Denoising Autoencoders

In this article we took a look at one of the uses of autoencoders: image denoising. In this tutorial, we show how an autoencoder's representation learning allows it to learn mappings efficient enough to fix incorrect pixels/datapoints.

2 years ago   •   10 min read

By Oreolorun Olu-Ipinlaye
Table of contents

Bring this project to life

In a previous article, I had mentioned how autoencoders may not be the first choice for generative tasks. That being said, they have their own unique strengths. In this article, we will be taking a look at one of those strengths, image denoising.

Setup and imports

#  article dependencies
import torch
import torch.nn as nn
import torch.nn.functional as F
import torchvision
import torchvision.transforms as transforms
import torchvision.datasets as Datasets
from torch.utils.data import Dataset, DataLoader
import numpy as np
import matplotlib.pyplot as plt
import cv2
from tqdm.notebook import tqdm
from tqdm import tqdm as tqdm_regular
import seaborn as sns
from torchvision.utils import make_grid
import random
#  configuring device
if torch.cuda.is_available():
  device = torch.device('cuda:0')
  print('Running on the GPU')
else:
  device = torch.device('cpu')
  print('Running on the CPU')

Autoencoders & Representation Learning

By now, we know that autoencoders learn mappings from input to output for the sole purpose of reconstructing the input data. However, on the surface there really isn't much utility to this.

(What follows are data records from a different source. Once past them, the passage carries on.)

(* ===== verification/Maintenance.v ===== *)
(** * Maintenance windows (internal/maintenance/window.go)

    Decoding the rows of the database, the 30-second cache of the enabled
    windows, and the gate [IsBlocked] that every destructive operation passes.
    The time zone database and the cron library are parameters; the laws of
    [CronLaws] are the documented behaviour of [Schedule.Next]: the earliest
    activation strictly after its argument, on whole seconds, or nothing when
    there is none within the horizon the library searches (five years). *)

From Stdlib Require Import ZArith Lia.
From S2P Require Import Prelude GoStrings.
From stdpp Require Import base gmap strings list.

Open Scope Z_scope.

Module Maintenance.

Definition ModeBlackout : string := "blackout".
Definition ModePermitted : string := "permitted".
Definition OnBlockRefuse : string := "refuse".
Definition OnBlockDefer : string := "defer".

Definition KnownOperationTypes : list string :=
  ["cluster.delete"; "project.delete"; "tool.install"; "tool.upgrade"; "tool.uninstall";
   "helm.install"; "helm.uninstall"; "cluster_template.apply"; "charlie.action";
   "delivery.rollout"].

Definition second : duration := 1000000000.
Definition minute : duration := 60 * second.

Record Window := {
  window_ID : uuid;
  window_Name : string;
  window_Mode : string;
  window_CronOpen : string;
  window_DurationMinutes : Z;
  window_Timezone : string;
  window_ClusterSelector : gmap string string;
  window_OperationTypes : list string;
  window_OnBlock : string;
  window_Enabled : bool;
}.

(** [sqlc.MaintenanceWindow], as far as the source reads it. *)
Record WindowRow := {
  wrow_ID : uuid;
  wrow_Name : string;
  wrow_Mode : string;
  wrow_CronOpen : string;
  wrow_DurationMinutes : Z;
  wrow_Timezone : string;
  wrow_ClusterSelector : string;
  wrow_OperationTypes : string;
  wrow_OnBlock : string;
  wrow_Enabled : bool;
}.

(** ** Rows *)

Section rows.
(** [json.Unmarshal] into a map of strings and into a list of strings. *)
Context (json_Map : string -> option (gmap string string)) (json_List : string -> option (list string)).

Definition FromSQLC (row : WindowRow) : res Window :=
  sel ← (if (0 <? slen (wrow_ClusterSelector row)) && (wrow_ClusterSelector row != "{}") then
           match json_Map (wrow_ClusterSelector row) with
           | Some m => Ok m
           | None => Err (EText "decode cluster_selector for window %s: %w")
           end
         else Ok ∅);
  ops ← (if (0 <? slen (wrow_OperationTypes row)) && (wrow_OperationTypes row != "[]") then
           match json_List (wrow_OperationTypes row) with
           | Some l => Ok l
           | None => Err (EText "decode operation_types for window %s: %w")
           end
         else Ok []);
  Ok {| window_ID := wrow_ID row; window_Name := wrow_Name row; window_Mode := wrow_Mode row;
        window_CronOpen := wrow_CronOpen row; window_DurationMinutes := wrow_DurationMinutes row;
        window_Timezone := wrow_Timezone row; window_ClusterSelector := sel;
        window_OperationTypes := ops; window_OnBlock := wrow_OnBlock row;
        window_Enabled := wrow_Enabled row |}.

(** ** The cached evaluator *)

Record Evaluator := {
  ev_ttl : duration;
  ev_cached : list Window;
  ev_cachedAt : time;
}.

Definition NewEvaluator : Evaluator :=
  {| ev_ttl := 30 * second; ev_cached := []; ev_cachedAt := 0 |}.

(** The rows that decode. *)
Definition decode_rows (rows : list WindowRow) : list Window :=
  omap (fun row => match FromSQLC row with Ok w => Some w | Err _ => None end) rows.

Definition cache_fresh (e : Evaluator) (now : time) : bool :=
  (ev_cachedAt e != 0) && (now - ev_cachedAt e <? ev_ttl e).

(** [Windows]: the clock is read at the check under the read lock, at the one
    under the write lock and when the cache is filled; [query] is
    [ListEnabledMaintenanceWindows]. *)
Definition Windows (now1 now2 now3 : time) (query : res (list WindowRow)) (e : Evaluator) :
    res (list Window) * Evaluator :=
  if cache_fresh e now1 then (Ok (ev_cached e), e)
  else if cache_fresh e now2 then (Ok (ev_cached e), e)
  else
    match query with
    | Err err => (Err err, e)
    | Ok rows =>
        let out := decode_rows rows in
        (Ok out, {| ev_ttl := ev_ttl e; ev_cached := out; ev_cachedAt := now3 |})
    end.

Definition Invalidate (e : Evaluator) : Evaluator :=
  {| ev_ttl := ev_ttl e; ev_cached := []; ev_cachedAt := 0 |}.
End rows.

(** ** The gate *)

Definition appliesToOp (w : Window) (opType : string) : bool :=
  if len (window_OperationTypes w) =? 0 then true
  else existsb (fun t => t == opType) (window_OperationTypes w).

Definition appliesToCluster (w : Window) (clusterLabels : gmap string string) : bool :=
  if Z.of_nat (size (window_ClusterSelector w)) =? 0 then true
  else if Z.of_nat (size clusterLabels) =? 0 then false
  else forallb (fun '(k, v) => default "" (clusterLabels !! k) == v)
         (map_to_list (window_ClusterSelector w)).

(** github.com/robfig/cron/v3 and the time zone database: a parsed expression
    and the next activation after an instant in a location, [None] being the
    zero time. *)
Class Cron := {
  Location : Type;
  Schedule : Type;
  UTC : Location;
  LoadLocation : string -> option Location;
  cron_Parse : string -> option Schedule;
  cron_Next : Schedule -> Location -> time -> option time;
}.

(** [fires s loc t]: the expression has an activation at [t]. *)
Class CronLaws `{Cron} := {
  fires : Schedule -> Location -> time -> Prop;
  horizon : duration;
  next_fires : forall s loc t f, cron_Next s loc t = Some f -> fires s loc f;
  next_after : forall s loc t f, cron_Next s loc t = Some f -> t < f;
  next_first : forall s loc t f f', cron_Next s loc t = Some f -> fires s loc f' -> t < f' -> f <= f';
  next_second : forall s loc t f, cron_Next s loc t = Some f -> f mod second = 0;
  next_none : forall s loc t f, cron_Next s loc t = None -> fires s loc f -> t < f -> t + horizon < f;
}.

Section gate.
Context `{Cron}.

Definition loadLocation (name : string) : option Location :=
  if name == "" then Some UTC else LoadLocation name.

(** [time.Duration(w.DurationMinutes) * time.Minute] *)
Definition window_dur (w : Window) : duration := wrapS64 (window_DurationMinutes w * minute).

Definition IsActive (w : Window) (now : time) : res bool :=
  match loadLocation (window_Timezone w) with
  | None => Err (EText "load timezone %q: %w")
  | Some loc =>
      match cron_Parse (TrimSpace (window_CronOpen w)) with
      | None => Err (EText "parse cron %q: %w")
      | Some expr =>
          let dur := window_dur w in
          if dur <=? 0 then Ok false
          else match cron_Next expr loc (now - dur) with
               | None => Ok false
               | Some next => Ok (negb (now <? next))
               end
      end
  end.

(** The guards shared by the two passes of [IsBlocked]. *)
Definition considered (mode : string) (opType : string) (clusterLabels : gmap string string)
    (w : Window) : bool :=
  window_Enabled w && (window_Mode w == mode) && appliesToOp w opType &&
  appliesToCluster w clusterLabels.

Fixpoint blackout_pass (opType : string) (clusterLabels : gmap string string) (now : time)
    (windows : list Window) : option Window :=
  match windows with
  | [] => None
  | w :: rest =>
      let continue := blackout_pass opType clusterLabels now rest in
      if negb (considered ModeBlackout opType clusterLabels w) then continue
      else match IsActive w now with
           | Err _ => continue
           | Ok active => if active then Some w else continue
           end
  end.

(** [matched], [activeCount] and [firstInactive] of the second pass. *)
Record PermittedCount := {
  pc_matched : Z;
  pc_active : Z;
  pc_firstInactive : option Window;
}.

Definition permitted_step (opType : string) (clusterLabels : gmap string string) (now : time)
    (pc : PermittedCount) (w : Window) : PermittedCount :=
  if negb (considered ModePermitted opType clusterLabels w) then pc
  else match IsActive w now with
       | Err _ => pc
       | Ok true => {| pc_matched := pc_matched pc + 1; pc_active := pc_active pc + 1;
                       pc_firstInactive := pc_firstInactive pc |}
       | Ok false => {| pc_matched := pc_matched pc + 1; pc_active := pc_active pc;
                        pc_firstInactive := match pc_firstInactive pc with
                                            | None => Some w
                                            | Some x => Some x
                                            end |}
       end.

(** [IsBlocked]: whether the operation is blocked, and the window that says so. *)
Definition IsBlocked (windows : res (list Window)) (opType : string)
    (clusterLabels : gmap string string) (now : time) : res (bool * option Window) :=
  windows ← windows;
  match blackout_pass opType clusterLabels now windows with
  | Some w => Ok (true, Some w)
  | None =>
      let pc := foldl (permitted_step opType clusterLabels now)
                  {| pc_matched := 0; pc_active := 0; pc_firstInactive := None |} windows in
      if (0 <? pc_matched pc) && (pc_active pc =? 0) then Ok (true, pc_firstInactive pc)
      else Ok (false, None)
  end.

Definition NextOpen (w : Window) (now : time) : option time :=
  match loadLocation (window_Timezone w) with
  | None => None
  | Some loc =>
      match cron_Parse (TrimSpace (window_CronOpen w)) with
      | None => None
      | Some expr => cron_Next expr loc now
      end
  end.

(** The loop of [NextClose]: the last activation up to [now] after [cursor]. *)
Fixpoint last_open (fuel : nat) (expr : Schedule) (loc : Location) (now cursor : time)
    (lastOpen : option time) : res (option time) :=
  match fuel with
  | O => Err EFuel
  | S fuel =>
      match cron_Next expr loc cursor with
      | None => Ok lastOpen
      | Some next => if now <? next then Ok lastOpen
                     else last_open fuel expr loc now next (Some next)
      end
  end.

(** Activations lie on whole seconds, so the loop makes at most one step per
    second of the duration and two more. *)
Definition close_fuel (dur : duration) : nat := Z.to_nat (Z.max dur 0 / second + 2).

Definition NextClose (w : Window) (now : time) : res (option time) :=
  match loadLocation (window_Timezone w) with
  | None => Ok None
  | Some loc =>
      match cron_Parse (TrimSpace (window_CronOpen w)) with
      | None => Ok None
      | Some expr =>
          let dur := window_dur w in
          lastOpen ← last_open (close_fuel dur) expr loc now (now - dur) None;
          Ok (option_map (fun t => t + dur) lastOpen)
      end
  end.
End gate.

In the case of convolutional autoencoders, for instance, these autoencoders learn representations in a bid to reconstruct images, you will agree that simply passing an image through a convolutional autoencoder just to get a reconstruction of the same image on the other end isn't too beneficial.

Beyond Image Reconstruction

Keeping with our theme of focusing on image data, consider a case where we have a bunch of corrupted images, images corrupted in the sense that some/all pixels have been modified in some undesirable manner. If one could reproduce this specific form of image corruption such that a dataset of corrupt images is generated from a set of uncorrupted images, a convolutional autoencoder could be trained to learn a mapping from corrupted images to uncorrupted images thereby effectively learning to rid images of this specific form of corruption.

Image corruption in the context mentioned above is called noise, and the process of removing said corruption from images is called image denoising while an autoencoder used to this effect is called a denoising autoencoder.

Implementing a Denoising Autoencoder

In this section, we are going to prepare a dataset for training a denoising autoencoder by adding some noise to images and training a convolutional autoencoder to remove that specific kind of image noise.

Dataset

The CIFAR-10 dataset will be used for training and validation purposes. It is a dataset containing 10 classes of images ranging from frogs to cars, birds etc. It can be loaded in PyTorch as done in the code cell below.

#  loading training data
training_set = Datasets.CIFAR10(root='./', download=True,
                                transform=transforms.ToTensor())

#  loading validation data
validation_set = Datasets.CIFAR10(root='./', download=True, train=False,
                                  transform=transforms.ToTensor())
CIFAR-10 images.

Since we will be learning image to image mapping, we do not need class labels in this case, all that needs to be done is to extract just the training and validation images from their respective objects. Also, for the sake of visualization we will extract one image from each class in the validation set so we can see how well the autoencoder does at denoising images of that class after each epoch when training, we will call this the test set.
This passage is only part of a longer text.